(Stored data entries)
Start of Block
(* ===== verification/Http.v ===== *)
(** * HTTP: the parts of net/http that the library relies on

    Headers are Go maps from names to lists of values; [Get], [Set] and [Add]
    bring names into canonical form first.  A ResponseWriter is the header
    under construction, what [WriteHeader] has sent (status and a copy of the
    header), and the body, a text.  A request is read by a handler, a response
    by a client. *)

From Stdlib Require Import Ascii.
From S2P Require Import Prelude GoMap Strconv Values Parse.
From stdpp Require Import options.
#[local] Open Scope Z_scope.

(** ** Header names *)

(** The bytes of an RFC 7230 token. *)
Definition is_token (c : ascii) : bool :=
  is_digit c || is_upper c || is_lower c ||
  bool_decide (code c ∈ [33; 35; 36; 37; 38; 39; 42; 43; 45; 46; 94; 95; 96; 124; 126]%N).

Definition to_upper (c : ascii) : ascii :=
  if is_lower c then ascii_of_N (code c - 32) else c.

Definition is_dash (c : ascii) : bool := bool_decide (code c = 45%N).

(** Upper case at the start and after each dash, lower case elsewhere. *)
Fixpoint canonical_from (upper : bool) (s : string) : string :=
  match s with
  | EmptyString => EmptyString
  | String c s => String (if upper then to_upper c else to_lower c) (canonical_from (is_dash c) s)
  end.

(** [textproto.CanonicalMIMEHeaderKey] *)
Definition CanonicalHeaderKey (s : string) : string :=
  if string_forallb is_token s then canonical_from true s else s.

(** ** Headers *)

Definition header_Values (key : string) (h : http_header) : list string :=
  default [] (map_get (CanonicalHeaderKey key) h).

Definition header_Get (key : string) (h : http_header) : string :=
  default "" (head (header_Values key h)).

Definition header_Set (key value : string) (h : http_header) : http_header :=
  map_set (CanonicalHeaderKey key) [value] h.

Definition header_Add (key value : string) (h : http_header) : http_header :=
  map_set (CanonicalHeaderKey key) (header_Values key h ++ [value]) h.

(** The loops [for k, vs := range from { for _, v := range vs { h.Add(k, v) } }]. *)
Definition header_AddAll (key : string) (values : list string) (h : http_header) : http_header :=
  fold_left (λ h value, header_Add key value h) values h.

Definition header_AddMap (from : http_header) (h : http_header) : http_header :=
  fold_left (λ h kvs, header_AddAll kvs.1 kvs.2 h) from h.

(** [strings.HasPrefix(strings.ToUpper(header), "X-")] *)
Definition is_x_header (header : string) : bool :=
  match header with
  | String c1 (String c2 _) => bool_decide (code (to_upper c1) = 88%N) && is_dash c2
  | _ => false
  end.

(** A header as net/http builds it: canonical names, each once, with values. *)
Definition header_ok (h : http_header) : Prop :=
  map_ok h ∧ Forall (λ kvs, CanonicalHeaderKey kvs.1 = kvs.1 ∧ kvs.2 ≠ []) h.

(** ** Bodies, requests and responses *)

Record http_Request (Auth : Type) := mkHttpRequest {
  hr_Method : string;
  hr_ProtoMajor : Z;
  hr_ProtoMinor : Z;
  hr_Header : http_header;
  hr_Body : error + string;    (** what reading it gives *)
  hr_Auth : option Auth }.         (** the value of the context key authInfoKey *)
Arguments mkHttpRequest {_} _ _ _ _ _ _.
Arguments hr_Method {_} _.
Arguments hr_ProtoMajor {_} _.
Arguments hr_ProtoMinor {_} _.
Arguments hr_Header {_} _.
Arguments hr_Body {_} _.
Arguments hr_Auth {_} _.

(** [r.ProtoAtLeast(major, minor)] *)
Definition ProtoAtLeast {Auth} (r : http_Request Auth) (major minor : Z) : bool :=
  (major <? hr_ProtoMajor r) || ((hr_ProtoMajor r =? major) && (minor <=? hr_ProtoMinor r)).

Record http_Response := mkHttpResponse {
  hs_StatusCode : Z;
  hs_Header : http_header;
  hs_Body : error + string }.

(** ** ResponseWriter *)

Record ResponseWriter := mkResponseWriter {
  rw_Header : http_header;
  rw_sent : option (Z * http_header);
  rw_body : string }.

Definition NewResponseWriter : ResponseWriter := mkResponseWriter [] None "".

Definition rw_set_header (h : http_header) (w : ResponseWriter) : ResponseWriter :=
  mkResponseWriter h (rw_sent w) (rw_body w).

(** [WriteHeader]: a status out of range panics; an informational status does
    not count as the response; a second call is ignored. *)
Definition WriteHeader (status : Z) (w : ResponseWriter) : result ResponseWriter :=
  match rw_sent w with
  | Some _ => Ret w
  | None =>
      if (status <? 100) || (999 <? status) then Panic (PanicValue "invalid WriteHeader code")
      else if (status <=? 199) && negb (status =? 101) then Ret w
      else Ret (mkResponseWriter (rw_Header w) (Some (status, rw_Header w)) (rw_body w))
  end.

Definition body_allowed (status : Z) : bool :=
  negb ((status =? 101) || (status =? 204) || (status =? 304)).

(** [Write] sends status 200 first if none was sent. *)
Definition rw_Write (data : string) (w : ResponseWriter) : ResponseWriter :=
  let '(status, h) := default (200, rw_Header w) (rw_sent w) in
  mkResponseWriter (rw_Header w) (Some (status, h))
    (if body_allowed status then rw_body w +:+ data else rw_body w).

(** The response the client of the connection gets; [extra] are the headers
    that net/http adds by itself. *)
Definition rw_finish (extra : http_header) (w : ResponseWriter) : http_Response :=
  let '(status, h) := default (200, rw_Header w) (rw_sent w) in
  mkHttpResponse status (h ++ extra) (inr (rw_body w)).

(** [jsoff.ErrorResponse], the log entry apart. *)
Definition ErrorResponse (status : Z) (message : string) (w : ResponseWriter) : result ResponseWriter :=
  w ← WriteHeader status w; Ret (rw_Write message w).

(** ** Lemmas *)

Lemma header_Values_Set key value h : header_Values key (header_Set key value h) = [value].
Proof. unfold header_Values, header_Set. by rewrite map_get_set_eq. Qed.

Lemma map_last_update {V} key (v v' : V) (h : gomap V) :
  map_get key h = None →
  map_get key (h ++ [(key, v)]) = Some v ∧ map_set key v' (h ++ [(key, v)]) = h ++ [(key, v')].
Proof.
  induction h as [|[k w] h IH]; simpl; intros Hh; [by rewrite !decide_True|].
  destruct (decide (key = k)); [done|]. destruct (IH Hh) as [H1 H2]. by rewrite H2.
Qed.

Lemma header_AddAll_fresh key values (h : http_header) v :
  CanonicalHeaderKey key = key → map_get key h = None →
  header_AddAll key (v :: values) h = h ++ [(key, v :: values)].
Proof.
  intros Hk Hh. unfold header_AddAll. cbn [fold_left].
  assert (header_Add key v h = h ++ [(key, [v])]) as ->.
  { unfold header_Add, header_Values. rewrite Hk, Hh. by apply map_set_fresh. }
  change (v :: values) with ([v] ++ values). generalize [v] as vs0.
  induction values as [|v' values IH]; intros vs0; cbn [fold_left]; [by rewrite app_nil_r|].
  destruct (map_last_update key vs0 (vs0 ++ [v']) h Hh) as [H1 H2].
  assert (header_Add key v' (h ++ [(key, vs0)]) = h ++ [(key, vs0 ++ [v'])]) as ->.
  { unfold header_Add, header_Values. rewrite Hk, H1. exact H2. }
  by rewrite IH, <- app_assoc.
Qed.

(** Adding a well-formed header to one with other names appends it. *)
Lemma header_AddMap_fresh (from h : http_header) :
  header_ok from → (∀ k, k ∈ map_keys from → map_get k h = None) →
  header_AddMap from h = h ++ from.
Proof.
  intros [Hok Hall]. revert h. unfold header_AddMap.
  induction from as [|[k vs] from IH]; intros h Hh; cbn [fold_left]; [by rewrite app_nil_r|].
  apply Forall_cons in Hall as [[Hk Hvs] Hall]. apply NoDup_cons in Hok as [Hnin Hok]. simpl in *.
  destruct vs as [|v vs]; [done|].
  rewrite header_AddAll_fresh by (done || apply Hh; by left).
  rewrite IH; [by rewrite <- app_assoc|done|done|].
  intros k' Hk'. apply map_get_None. unfold map_keys. rewrite fmap_app, elem_of_app.
  intros [Hin|Hin%list_elem_of_singleton].
  - eapply map_get_None; [|exact Hin]. apply Hh. by right.
  - simpl in Hin. by subst k'.
Qed.

Lemma header_ok_filter (P : string * list string → Prop) `{!∀ x, Decision (P x)} (h : http_header) :
  header_ok h → header_ok (filter P h).
Proof.
  intros [Hok Hall]. split.
  - unfold map_ok, map_keys in *. eapply sublist_NoDup; [exact Hok|].
    apply fmap_sublist, sublist_filter.
  - apply Forall_forall. intros kvs [_ Hin]%list_elem_of_filter. by eapply Forall_forall in Hall.
Qed.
End of Block
> **ABOUT THIS EXERCISE**
Looking at the data above, write out exactly the lines that start at the one containing "if is_lower c" and end at the one containing "Definition is_x_header (header"; include both and nothing beyond.

> **EXERCISE OUTPUT**
  if is_lower c then ascii_of_N (code c - 32) else c.

Definition is_dash (c : ascii) : bool := bool_decide (code c = 45%N).

(** Upper case at the start and after each dash, lower case elsewhere. *)
Fixpoint canonical_from (upper : bool) (s : string) : string :=
  match s with
  | EmptyString => EmptyString
  | String c s => String (if upper then to_upper c else to_lower c) (canonical_from (is_dash c) s)
  end.

(** [textproto.CanonicalMIMEHeaderKey] *)
Definition CanonicalHeaderKey (s : string) : string :=
  if string_forallb is_token s then canonical_from true s else s.

(** ** Headers *)

Definition header_Values (key : string) (h : http_header) : list string :=
  default [] (map_get (CanonicalHeaderKey key) h).

Definition header_Get (key : string) (h : http_header) : string :=
  default "" (head (header_Values key h)).

Definition header_Set (key value : string) (h : http_header) : http_header :=
  map_set (CanonicalHeaderKey key) [value] h.

Definition header_Add (key value : string) (h : http_header) : http_header :=
  map_set (CanonicalHeaderKey key) (header_Values key h ++ [value]) h.

(** The loops [for k, vs := range from { for _, v := range vs { h.Add(k, v) } }]. *)
Definition header_AddAll (key : string) (values : list string) (h : http_header) : http_header :=
  fold_left (λ h value, header_Add key value h) values h.

Definition header_AddMap (from : http_header) (h : http_header) : http_header :=
  fold_left (λ h kvs, header_AddAll kvs.1 kvs.2 h) from h.

(** [strings.HasPrefix(strings.ToUpper(header), "X-")] *)
Definition is_x_header (header : string) : bool :=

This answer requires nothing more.